His comments came in response to a call by state Senate President Steve Sweeney for Christie to declare his support for the bills. The cornerstone of the package is a plan to let Atlantic City's eight casinos make payments in lieu of taxes, and redirect certain taxes and fees to help pay down some of the city's debt.
"The unfortunate circumstances in Atlantic City have been created not only by changing market conditions, but by decades of fiscal mismanagement of the city government by previous Atlantic City administrations," Roberts said. "This administration is the first to attempt to get to the root causes of this problem and not just put a temporary state financial band aid on the problem."
He said a preliminary report issued this week by emergency managers appointed by the governor lays out recommendations including layoffs and spending cuts that need to be considered in tandem with the package proposed by Sweeney and state Sen.
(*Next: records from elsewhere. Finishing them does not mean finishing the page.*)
(** X1. When every id lies in [0, vocab_size), the embedding returns, for
    each id of each sequence, the row of that id scaled by
    [sqrt(d_model)]: batch size and sequence lengths are those of the
    input. *)
Theorem input_embedding_forward_rows (self : InputEmbedding.t) (x : list (list Z)) :
  length (InputEmbedding.embedding self) = Z.to_nat (InputEmbedding.vocab_size self) ->
  Forall (Forall (fun id => (0 <= id < InputEmbedding.vocab_size self)%Z)) x ->
  InputEmbedding.forward self x =
  Ok ((fun ids : list Z =>
         (fun id => (fun v => (v * sqrt (IZR (InputEmbedding.d_model self)))%R)
                      <$> nth (Z.to_nat id) (InputEmbedding.embedding self) []) <$> ids)
        <$> x).
Proof.
  intros Hlen Hx. unfold InputEmbedding.forward.
  apply mapM_result_ok. eapply Forall_impl; [exact Hx |].
  intros ids Hids. cbn beta. apply mapM_result_ok.
  eapply Forall_impl; [exact Hids |].
  intros id Hid. now apply lookup_row_in_range.
Qed.

Lemma input_embedding_forward_rows_witness :
  InputEmbedding.forward Sample.tgt_embedding [[3%Z; 0%Z]] =
  Ok ((fun ids : list Z =>
         (fun id => (fun v => (v * sqrt (IZR (InputEmbedding.d_model Sample.tgt_embedding)))%R)
                      <$> nth (Z.to_nat id) (InputEmbedding.embedding Sample.tgt_embedding) [])
           <$> ids)
        <$> [[3%Z; 0%Z]]).
Proof.
  apply (input_embedding_forward_rows Sample.tgt_embedding [[3%Z; 0%Z]]).
  - reflexivity.
  - repeat constructor; simpl; lia.
Defined.

(** X2. When some id of the batch lies outside [0, vocab_size), the
    embedding raises [IndexError]. *)
Theorem input_embedding_forward_out_of_range (self : InputEmbedding.t) (x : list (list Z)) :
  length (InputEmbedding.embedding self) = Z.to_nat (InputEmbedding.vocab_size self) ->
  Exists (Exists (fun id => ~ (0 <= id < InputEmbedding.vocab_size self)%Z)) x ->
  InputEmbedding.forward self x = Raise (IndexError "index out of range in self").
Proof.
  intros Hlen Hx. unfold InputEmbedding.forward.
  assert (Hrow : forall ids : list Z,
             (exists y, mapM (InputEmbedding.lookup_row self) ids = Ok y) \/
             mapM (InputEmbedding.lookup_row self) ids
             = Raise (IndexError "index out of range in self")).
  { induction ids as [| id ids IH]; [left; eexists; reflexivity |].
    cbn [mapM].
    destruct (decide (0 <= id < InputEmbedding.vocab_size self)%Z) as [Hin | Hout].
    - rewrite lookup_row_in_range by assumption. cbn [mbind result_bind].
      destruct IH as [[y ->] | ->]; [left; eexists; reflexivity | right; reflexivity].
    - rewrite lookup_row_out_of_range by assumption. right. reflexivity. }
  apply mapM_result_raise.
  - apply Forall_forall. intros ids _. apply Hrow.
  - eapply Exists_impl; [exact Hx |]. intros ids Hids. cbn beta.
    apply mapM_result_raise.
    + apply Forall_forall. intros id _.
      destruct (decide (0 <= id < InputEmbedding.vocab_size self)%Z) as [Hin | Hout].
      * left. eexists. now apply lookup_row_in_range.
      * right. now apply lookup_row_out_of_range.
    + eapply Exists_impl; [exact Hids |]. intros id Hid. cbn beta.
      now apply lookup_row_out_of_range.
Qed.
(** X10: for control points of one length N the linear-fit objective
    raises [TypeError] exactly when N = 0; with points it can fail only
    with numpy's [LinAlgError] (a [ValueError]); when it returns, it
    returns an array of at most one number, the empty array if N is 1 or
    2, and never a scalar. *)
Theorem to_be_minimizedP1_outcome (x y z : list F) (apex_coord : F * F) :
  length x = length y -> length y = length z ->
  match to_be_minimizedP1 x y z apex_coord with
  | Ok (Array res) => (0 < length x)%nat /\ (length res <= 1)%nat /\
                      ((length x <= 2)%nat -> res = [])
  | Ok (Scalar _) => False
  | Raise TypeError => length x = 0%nat
  | Raise ValueError => (0 < length x)%nat
  | Raise IndexError => False
  end.
Proof.
  intros Exy Eyz. unfold to_be_minimizedP1.
  rewrite radius_returns by (try assumption; lia). cbn [bind].
  destruct (radius_profile_lengths x y z (fst apex_coord) (snd apex_coord) Exy)
    as [Lr Lz].
  set (rs := gather (distances x y (fst apex_coord) (snd apex_coord)) _) in *.
  set (zs := gather z _) in *.
  pose proof (errorPolynome_line_short rs zs) as Hs.
  pose proof (errorPolynome_line_cases rs zs) as Ho.
  rewrite Lr, Lz in Ho. specialize (Ho eq_refl).
  destruct (errorPolynome rs zs 1) as [res|[| |]]; cbn [bind];
    try exact Ho.
  destruct Ho as [Hn Hl]. repeat split; try assumption.
  intros H2. apply Hs. now rewrite Lr.
Qed.

End PolyfitFacts.

Lemma errorPolynome_too_few_points_witness :
  errorPolynome [1; 2]%float [3; 4]%float 1 = Ok []
  \/ exists e, errorPolynome [1; 2]%float [3; 4]%float 1 = Raise e.
Proof.
  apply (errorPolynome_too_few_points [1; 2]%float [3; 4]%float 1).
  simpl. lia.
Defined.

Example errorPolynome_two_points :
  errorPolynome [1; 2]%float [3; 4]%float 1 = Ok [].
Proof. vm_compute. reflexivity. Qed.

Example errorPolynome_no_points :
  errorPolynome (@nil float) [] 1 = Raise TypeError.
Proof. vm_compute. reflexivity. Qed.

Example errorPolynome_point_on_apex :
  errorPolynome [0]%float [5]%float 1 = Raise ValueError.
Proof. vm_compute. reflexivity. Qed.

Lemma to_be_minimizedP1_outcome_witness :
  match to_be_minimizedP1 [3; 0]%float [4; 0]%float [10; 30]%float
          (1%float, 1%float) with
  | Ok (Array res) => (0 < 2)%nat /\ (length res <= 1)%nat /\
                      ((2 <= 2)%nat -> res = [])
  | Ok (Scalar _) => False
  | Raise TypeError => 2%nat = 0%nat
  | Raise ValueError => (0 < 2)%nat
  | Raise IndexError => False
  end.
Proof.
  apply (@to_be_minimizedP1_outcome float float_Num
           [3; 0]%float [4; 0]%float [10; 30]%float (1%float, 1%float));
    reflexivity.
Defined.

(** ** Statements that do not depend on rounding *)

Section RealVectors.
Local Open Scope R_scope.

Lemma vsum_cons (u : R) (l : list R) : vsum (u :: l) = u + vsum l.
Proof. reflexivity. Qed.

Lemma dot_cons (u v : R) (a b : list R) :
  dot (u :: a) (v :: b) = u * v + dot a b.
Proof. reflexivity. Qed.

Lemma dot_self_nonneg (a : list R) : 0 <= dot a a.
Proof.
  induction a as [|u a IH]; [unfold dot, vsum; simpl; lra|].
  rewrite dot_cons. nra.
Qed.

Lemma dot_self_pos (a : list R) :
  (exists u, In u a /\ u <> 0) -> 0 < dot a a.
Proof.
  intros (u & Hin & Hu). induction a as [|v a IH]; [contradiction|].
  rewrite dot_cons. pose proof (dot_self_nonneg a).
  destruct Hin as [->|Hin].
  - nra.
  - specialize (IH Hin). nra.
Qed.

Lemma is_zero_vec_dot (a : list R) : is_zero_vec a = true -> dot a a = 0.
Proof.
  induction a as [|u a IH]; intros H; [reflexivity|].
  unfold is_zero_vec in H. simpl forallb in H.
  apply andb_prop in H. destruct H as [Hu Ha].
  apply R_feq_true in Hu. rewrite dot_cons, (IH Ha), Hu.
  change (@fzero R R_Num) with 0. ring.
Qed.

Lemma dot_pos_not_zero_vec (a : list R) : 0 < dot a a -> is_zero_vec a = false.
Proof.
  intros H. destruct (is_zero_vec a) eqn:E; [|reflexivity].
  apply is_zero_vec_dot in E. lra.
Qed.

Lemma vander_line (r : list R) : vander r 2 = [r; ones r].
Proof.
  unfold vander. simpl. f_equal.
  rewrite <- (map_id r) at 2. apply map_ext. intros a. apply Rmult_1_r.
Qed.

Lemma R_no_nan (m : list (list R)) : existsb (existsb is_nan) m = false.
Proof.
  induction m as [|c m IH]; [reflexivity|]. simpl. rewrite IH, orb_false_r.
  induction c as [|v c IHc]; [reflexivity|]. simpl. rewrite IHc, orb_false_r.
  unfold is_nan. apply negb_false_iff. now apply R_feq_true.
Qed.

(** X7: a residual that [errorPolynome] returns is never negative, for any
    degree. *)
Theorem errorPolynome_nonneg (r z : list R) (deg : Z) (res : list R) :
  errorPolynome r z deg = Ok res -> Forall (fun v => 0 <= v) res.
Proof.
  unfold errorPolynome, polyfit. intros H.
  destruct (deg <? 0)%Z; [discriminate|].
  destruct (Nat.eqb (length r) 0); [discriminate|].
  destruct (negb _); [discriminate|].
  cbv zeta in H. destruct (existsb _ _); [discriminate|].
  cbn [bind] in H. injection H as <-.
  unfold lstsq. cbn [residuals].
  destruct (_ && _); constructor; [apply dot_self_nonneg | constructor].
Qed.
Jim Whelan, a former Atlantic City mayor.
"The Governor looks forward to combining the efforts of the emergency manager with those of Mayor (Don) Guardian and the legislation proposed by the senate president to bring real, long lasting fiscal stability to Atlantic City," Roberts said. "Anything less than a combined approach would, unfortunately, once again shortchange Atlantic City's future. The Governor urges the Legislature to put just such legislation on his desk for signature."
But Roberts said Christie would have to see the bills in final form before deciding whether to sign them.
Sweeney said he has held off putting the package up for a vote without the governor's explicit support, fearing that sending a mixed message to financial markets would only make things worse. Several Wall Street ratings agencies have downgraded Atlantic City's creditworthiness, and voiced concern over the finances of other New Jersey cities. The bills were set for a final vote in late December before being yanked at the last minute.
"The Atlantic City fiscal reform plan has gained a lot of support at the state and local levels, but without the governor's explicit support it would be counterproductive for the Legislature to send him the bills," Sweeney told the AP. "The absence of his support would send another negative message to Wall Street that could have added consequences for the city's financial stability. The administration has done enough harm already through its actions and its inaction."